Intersubjective system of meaning making: language and more

Language, as described in the readings has a lexicon composed of phonemes and morphemes, and a grammar, which employs morphology, syntax, and semantics.  But, technical terms aside, “Language is the expression and communication of thoughts” (Jackendoff). A language is a set of symbols composed of phonetics, morphology, lexicon, syntax, semantics, pragmatics, discourse and text linguistics, agreed upon by a community or group of speakers. The essential features within a language are social context and culture among a community. While re-reading readings for this week and watched the video from Pinker again. I realized the most mysterious part about the origin of language is not only how this communication channel started from several precursors, but also how was the “language” community developed.

When mirroring language into other culture environment, there are basic forms an artist learns to get by and play the piano or the guitar made up of a “systems architecture” (Jackendoff, Irvine), but to become a virtuoso there is an assumed “talent” within that person; on the other hand many will argue that talent is nothing without practice. Much like Deacon’s discussion of the child’s ability to know to practice throwing a ball or a rock, you can learn to shoot pictures, make sculptures and paint, but becoming an artist depending much more than repetition and skills.

Though, practicing an instrument, or language features and components, is not done with a vacant capacity of only physical repetition, there is a “conceptual structure” (Jackendoff) for understanding the notes being played, the fingers used, and the force of the strokes to create specific sounds, notes, bars, breaks, etc… Jackendoff states, “It is the locus for the understanding of linguistic utterances in context … it is the cognitive structure in terms of which reasoning and planning take place.” This intertwined feature of parallel architecture of language reminds me an argument in art world. James Abbott McNeill Whistler was a central figure in the Aesthetic movement in 1860’s, which was founded on the philosophy of “art for art’s sake” and emphasized artistic principles, elevated taste, and creative eclecticism in the conception and production of furniture, metalwork, ceramics and glass, textiles and wallpaper, and other objects. Whistler suggested the subject of this painting were not important and he paint the portraits just for esthetic value.


Symphony in White, No. 1: The White Girl (1862), The National Gallery of Art, Washington, D.C.

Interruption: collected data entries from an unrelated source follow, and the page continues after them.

(** * Trading dashboard: FIFO lot matching and P&L aggregation

    A shallow embedding of
      - [app/services/fifo_engine.py]        (class [FIFOEngine]),
      - [app/services/metrics_calculator.py] (class [MetricsCalculator]),
      - [app/services/enhanced_metrics.py]   ([calculate_streaks]),
    together with the part of Python's [decimal] arithmetic these modules
    rely on, and the properties of the specification proved over it. *)

From Stdlib Require Import ZArith Lia Bool.
From stdpp Require Import base option list sorting gmap strings.

Local Open Scope Z_scope.

(** ** Outcomes of a Python call

    A call either returns a value or raises.  The engine's [while] loop is
    written with fuel; [NoFuel] marks a loop that was cut short and is shown
    to be unreachable ([match_against_queue_fuel]). *)

Inductive exn : Type :=
| InvalidOperation
| DivisionByZero
| KeyError.

Inductive result (A : Type) : Type :=
| Returns (a : A)
| Raises (e : exn)
| NoFuel.

Arguments Returns {A} a.
Arguments Raises {A} e.
Arguments NoFuel {A}.

#[export] Instance result_ret : MRet result := fun A a => Returns a.

#[export] Instance result_bind : MBind result := fun A B k r =>
  match r with
  | Returns a => k a
  | Raises e => Raises e
  | NoFuel => NoFuel
  end.

(** ** Decimal arithmetic

    [decimal.Decimal] values are a coefficient and an exponent; the value is
    [coef * 10 ^ dexp].  The sign is carried by the coefficient, so the two
    zeros [0] and [-0] of Python (which compare equal and are both falsy) are
    one value here.  Arithmetic runs in the default context: 28 significant
    digits, results rounded half-even.  The exponent limits of the context
    ([Emax = 999999]) are far outside anything a trade can carry and are not
    modelled. *)

Record Decimal : Type := mkDecimal { coef : Z; dexp : Z }.

Definition prec : Z := 28.

Fixpoint ndigits_aux (fuel : nat) (n : Z) : Z :=
  match fuel with
  | O => 1
  | S fuel' => if n <? 10 then 1 else 1 + ndigits_aux fuel' (n / 10)
  end.

(** Length of the decimal representation of [|c|] (1 for 0). *)
Definition ndigits (c : Z) : Z :=
  ndigits_aux (Z.to_nat (Z.log2 (Z.abs c))) (Z.abs c).

(** Drop the last [k] digits of [c], rounding half-even. *)
Definition round_half_even (c k : Z) : Z :=
  let p := 10 ^ k in
  let q := Z.abs c / p in
  let r := Z.abs c mod p in
  Z.sgn c * (if (p <? 2 * r) || ((p =? 2 * r) && Z.odd q) then q + 1 else q).
Lemma dedupStringListPreservingOrder_nonempty values :
  values ≠ [] → dedupStringListPreservingOrder values ≠ [].
Proof.
  destruct values as [|first rest]; [done|]. intros _ Hnil.
  pose proof (dedupStringListPreservingOrder_head first rest) as Hhead.
  by rewrite Hnil in Hhead.
Qed.

(** X5. Ingress never comes without egress: when [NetworksForRelation]
    returns an ingress that is not empty its egress is not empty, and in a
    response that is not a failure an entry whose ingress addresses are
    not empty has egress subnets. *)
Theorem ingress_comes_with_egress :
  (∀ n binding rel pollAddr now space ingress egress finish,
     NetworksForRelation n binding rel pollAddr now
       = (Ok (space, ingress, egress), finish) →
     ingress ≠ [] → egress ≠ [])
  ∧ (∀ n args now res finish e info,
       ProcessAPIRequest n args now = ((res, None), finish) →
       params.Results res !! e = Some info →
       params.IngressAddresses info ≠ [] →
       params.EgressSubnets info ≠ []).
Proof.
  split.
  - intros n binding rel pollAddr now space ingress egress finish Hrun Hin.
    apply NetworksForRelation_Ok_inv in Hrun
      as (egress0 & polled & candidates & _ & _ & _ & _ & _ & Hrule).
    destruct egress0 as [|c egress0], ingress as [|first rest];
      try done; try by subst.
    by destruct Hrule as (cidr & _ & ->).
  - intros n args now res finish e info Hrun He Hin.
    destruct (ProcessAPIRequest_entries _ _ _ _ _ Hrun e)
      as (Hout & Hbad & _).
    destruct (decide (e ∈ params.Endpoints args)) as [Hreq|Hreq];
      [|rewrite Hout in He; done].
    destruct (bindings n !! e) as [s|] eqn:Hbound.
    2: { rewrite Hbad in He by done. by simplify_eq. }
    destruct (ProcessAPIRequest_endpoint_egress _ _ _ _ _ _ _
                Hrun Hreq Hbound)
      as (egress0 & info0 & Hres & Herr & _ & Hkeep & Hfirst & _).
    rewrite Hres in He. simplify_eq.
    destruct (dedupNetworkInfoResult_fields info0 Herr) as [Hi He'].
    rewrite Hi in Hin. rewrite He'.
    apply dedupStringListPreservingOrder_nonempty.
    destruct egress0 as [|c egress0].
    + destruct (params.IngressAddresses info0) as [|first rest] eqn:Hing;
        [done|].
      by destruct (Hfirst eq_refl first rest eq_refl) as (cidr & _ & ->).
    + by rewrite Hkeep.
Qed.

(** X6. [getRelationNetworkInfo] returns the error of the look-up of the
    relation, of its endpoint or of the application configuration at
    once. It polls only for a cross-model relation of an application whose
    service type is LoadBalancer or ExternalName: otherwise it returns at
    the instant it was entered. What it returns is what
    [NetworksForRelation] gives for the relation and its endpoint, in the
    alpha space. *)
Theorem getRelationNetworkInfo_polls_only_external_services
    (n : NetworkInfoBase) (relationId : Z) (now : Time) :
  (∀ err, stRelation (st n) relationId = Err err →
          getRelationNetworkInfo n relationId now = (Err err, now))
  ∧ (∀ rel err,
       stRelation (st n) relationId = Ok rel →
       relEndpoint rel (ApplicationName (unit_ n)) = Err err →
       getRelationNetworkInfo n relationId now = (Err err, now))
  ∧ (∀ rel endpoint err,
       stRelation (st n) relationId = Ok rel →
       relEndpoint rel (ApplicationName (unit_ n)) = Ok endpoint →
       ApplicationConfig (app n) = Err err →
       getRelationNetworkInfo n relationId now = (Err err, now))
  ∧ (∀ cfg,
       ApplicationConfig (app n) = Ok cfg →
       default "" (cfg !! ServiceTypeConfigKey) ≠ ServiceTypeLoadBalancer →
       default "" (cfg !! ServiceTypeConfigKey) ≠ ServiceTypeExternalName →
       snd (getRelationNetworkInfo n relationId now) = now)
  ∧ (∀ rel,
       stRelation (st n) relationId = Ok rel →
       relRemoteApplication rel = Ok false →
       snd (getRelationNetworkInfo n relationId now) = now)
  ∧ (∀ endpoint space ingress egress finish,
       getRelationNetworkInfo n relationId now
         = (Ok (endpoint, space, ingress, egress), finish) →
       space = AlphaSpaceId
       ∧ ∃ rel pollAddr,
           stRelation (st n) relationId = Ok rel
           ∧ relEndpoint rel (ApplicationName (unit_ n)) = Ok endpoint
           ∧ NetworksForRelation n endpoint rel pollAddr now
             = (Ok (space, ingress, egress), finish)).
Proof.
  unfold getRelationNetworkInfo, getRelationAndEndpointName.
  split; [|split; [|split; [|split; [|split]]]].
  - by intros err ->.
  - by intros rel err -> ->.
  - by intros rel endpoint err -> -> ->.
  - intros cfg Hcfg Hlb Hen.
    destruct (stRelation (st n) relationId) as [rel|]; [|done].
    destruct (relEndpoint rel _) as [endpoint|]; [|done].
    rewrite Hcfg. cbn zeta.
    rewrite bool_decide_eq_false_2 by (by intros [?|?]).
    destruct (NetworksForRelation_finish n endpoint rel false now)
      as [Hnow|[? _]]; [|done].
    by destruct (NetworksForRelation n endpoint rel false now)
      as [[[[space ingress] egress]|err] now1].
  - intros rel Hrel Hlocal.
    fold (getRelationAndEndpointName n relationId).
    fold (getRelationNetworkInfo n relationId now).
    destruct (getRelationNetworkInfo_finish n relationId now)
      as [Hnow|(rel' & Hrel' & ->)]; [done|].
    rewrite Hrel in Hrel'. simplify_eq.
    unfold maybeGetUnitAddress. by rewrite Hlocal.
  - intros endpoint space ingress egress finish Hrun.
    destruct (stRelation (st n) relationId) as [rel|]; [|done].
    destruct (relEndpoint rel _) as [endpoint'|] eqn:Hendpoint; [|done].
    destruct (ApplicationConfig (app n)) as [cfg|]; [|done].
    cbn zeta in Hrun.
    match type of Hrun with
    | context [NetworksForRelation n endpoint' rel ?p now] =>
        destruct (NetworksForRelation n endpoint' rel p now)
          as [[[[space' ingress'] egress']|err] now1] eqn:Hnets;
          [|done];
        simplify_eq;
        pose proof (NetworksForRelation_Ok_inv _ _ _ _ _ _ _ _ _ Hnets)
          as (_ & _ & _ & _ & _ & _ & -> & _);
        split; [done|]; exists rel, p; repeat split; done
    end.
Qed.
End ResolverMore.
Lemma begin_lookup (self : ChatCommand.t) (c : context) (st : bot_state) :
  truthy (text (ctx_message c)) = true →
  conversations (run_event self (Begin c) st) !! source (ctx_message c)
  = Some (last_n 10 (history (source (ctx_message c)) st ++ [turn_of_event (Begin c)])).
Proof.
  intros Ht. cbn [run_event]. unfold exec.
  rewrite handle_until_await_run by done. cbn. apply lookup_insert_eq.
Qed.

Lemma deliver_lookup (self : ChatCommand.t) (c : context) (response : json)
    (st : bot_state) (h : list turn) :
  conversations st !! source (ctx_message c) = Some h →
  conversations (run_event self (Deliver c response) st) !! source (ctx_message c)
  = Some (h ++ [turn_of_event (Deliver c response)]).
Proof.
  intros Hh. cbn [run_event]. unfold exec.
  rewrite (handle_resume_run c response st h) by done. cbn. apply lookup_insert_eq.
Qed.

(** The events of one task, run back to back with the value the completion
    call returned, leave the conversations as [handle] does. *)
Lemma handle_as_events (self : ChatCommand.t) (w : world) (c : context)
    (st : bot_state) :
  truthy (text (ctx_message c)) = true →
  ∃ response,
    conversations (exec (ChatCommand.handle self w c) st)
    = conversations (run_schedule self [Begin c; Deliver c response] st).
Proof.
  intros Ht.
  destruct (handle_chat_run self w c st Ht) as (r & st' & Hrun & _ & Hc & _).
  exists r. unfold exec at 1. rewrite Hrun. cbn [snd]. rewrite Hc.
  cbn [run_schedule foldl run_event]. unfold exec.
  rewrite handle_until_await_run by done. cbn [snd].
  erewrite handle_resume_run; [|cbn; apply lookup_insert_eq].
  cbn. by rewrite insert_insert_eq.
Qed.
Lemma not_start_elem (pre : list Event) (ev : Event) :
  Forall (λ ev, isStartEvent ev = false) pre → isStartEvent ev = true → ev ∉ pre.
Proof.
  intros Hall Hev Hin. rewrite Forall_forall in Hall.
  specialize (Hall ev Hin). congruence.
Qed.

(** Membership in a trace [pre ++ tail] whose [pre] holds no start event and
    whose [tail] is explicit. *)
Ltac in_tail H :=
  apply elem_of_app in H as [H|H];
    [exfalso; eapply not_start_elem; [eassumption| |exact H]; reflexivity|];
  elem_inv.

(** A run of the constructor returns an error before any start, or enters
    the start phase with no start made so far. *)
Lemma newGRPC_reaches_start options r tr :
  newGRPC w options [] = (r, tr) →
  ∃ pre, Forall (λ ev, isStartEvent ev = false) pre ∧
    ((∃ e, r = Returned (None, Some e) ∧ tr = pre) ∨
     (∃ transport outbound, newGRPC_start w options transport outbound pre = (r, tr))).
Proof.
  intros Hrun.
  destruct (decide (requiredPresent options)) as [Hreq|Hreq].
  - destruct (newGRPC_validated options [] Hreq) as (optionsTracer & Ht & Hrun').
    rewrite Hrun' in Hrun. clear Hrun'. cbv zeta in Hrun.
    repeat match type of Hrun with
    | (if ?b then _ else _) = _ => destruct b
    | (let (_, _) := ?p in _) = _ => destruct p as [? [?|]]
    end;
    first
    [ injection Hrun as <- <-; eexists; split; [|left; by eexists];
      simpl; by repeat constructor
    | rewrite newGRPC_bind_run in Hrun; cbv zeta in Hrun;
      eexists; split; [|right; eexists _, _; exact Hrun];
      simpl; by repeat constructor ].
  - destruct (newGRPC_invalid options [] Hreq) as [e He].
    rewrite He in Hrun. injection Hrun as <- <-.
    exists []. split; [constructor|]. left. by eexists.
Qed.

Lemma leftStarted_no_start (pre : list Event) :
  Forall (λ ev, isStartEvent ev = false) pre → leftStarted pre = (false, false).
Proof.
  unfold leftStarted. induction pre as [|ev pre IH] using rev_ind; [done|].
  intros [Hpre Hev]%Forall_app. rewrite foldl_app, (IH Hpre). simpl.
  rewrite Forall_singleton in Hev. by destruct ev.
Qed.

(** Every run of the constructor ends in one of four ways: before any
    start, on a failed transport start, on a failed outbound start followed
    by the stop of the transport, or with both started. *)
Lemma newGRPC_endings options r tr :
  newGRPC w options [] = (r, tr) →
  ∃ pre, Forall (λ ev, isStartEvent ev = false) pre ∧
         leftStarted pre = (false, false) ∧
    ((∃ e, r = Returned (None, Some e) ∧ tr = pre) ∨
     (∃ e, transportStart w = Some e ∧ r = Returned (None, Some e) ∧
           tr = pre ++ [EvTransportStart (Some e)]) ∨
     (∃ e, transportStart w = None ∧ outboundStart w = Some e ∧
           r = Returned (None, Some e) ∧
           tr = pre ++ [EvTransportStart None; EvOutboundStart (Some e);
                        EvTransportStop (transportStop w)]) ∨
     (∃ t, transportStart w = None ∧ outboundStart w = None ∧
           r = Returned (Some t, None) ∧
           tr = pre ++ [EvTransportStart None; EvOutboundStart None])).
Proof.
  intros Hrun.
  destruct (newGRPC_reaches_start options r tr Hrun)
    as (pre & Hpre & [Hearly | (transport & outbound & Hstart)]);
    exists pre; (split; [done|]); (split; [by apply leftStarted_no_start|]).
  - by left.
  - rewrite newGRPC_start_run in Hstart.
    destruct (transportStart w) as [e|]; [|destruct (outboundStart w) as [e|]];
      injection Hstart as <- <-.
    + right; left. by eexists.
    + right; right; left. by eexists.
    + right; right; right. by eexists.
Qed.

Lemma leftStarted_app (pre post : list Event) :
  leftStarted (pre ++ post) = foldl stepStarted (leftStarted pre) post.
Proof. unfold leftStarted. by rewrite foldl_app. Qed.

As Parallel Architecture suggested, brains attach symbols and meaning to everything to make sense of a language. It automatically applies a symbol or meaning to a subject, and connected with people’s personal experience and cultural evenvironment. The fundamental feature of language is that it is an intersubjective system of meaning making dependent on collective cognition, and is not simply an individual cognitive function (Irvine). Therefore, people would transfer their memory/feelings/understanding of one object to another form. For example, Whistler found a parallel between painting and music, he entitled many of his paintings “arrangements”, “harmonies”, and “nocturnes”, emphasizing the primacy of tonal harmony. In addition, for Wassily Kandinsky, music and color were inextricably tied to one another. In fact, it was after having an unusually visual response to a performance of Wagner’s composition Lohengrin at the Bolshoi Theatre that he abandoned his law career to study painting at the prestigious Munich Academy of Fine Arts. He later described the life-changing experience: “I saw all my colors in spirit, before my eyes. Wild, almost crazy lines were sketched in front of me.” The neurological phenomenon Kandinsky experienced is called synesthesia. It’s a rare but real condition in which one sense, like hearing, concurrently triggers another sense, such as sight (Miller). Kandinsky said that he saw colors when he heard music, and heard music when he painted.


(Composition VII, Wassily Kandinsky, 1913)

Admittedly, I’m still confused about how language mirror on other meaning systems like visual art and music but obviously, different meaning systems share the “fundamental feature of language”, which is that “It is an intersubjective system of meaning making dependent on collective cognition, and is not simply an individual cognitive function.”


Martin Irvine, “Introduction to Linguistics and Symbolic Systems: Key Concepts.

Andrew Radford, et al. Linguistics: An Introduction. 2nd ed. Cambridge, UK: Cambridge University Press, 2009. Excerpts.

Steven Pinker, “How Language Works.” Excerpt from: Pinker, The Language Instinct: How the Mind Creates Language. New York, NY: William Morrow & Company, 1994: 83-123.

Ray Jackendoff, Foundations of Language: Brain, Meaning, Grammar, Evolution. New York, NY: Oxford University Press, USA, 2003. Excerpts and introduction to “the Parallel Architecture” model of Language.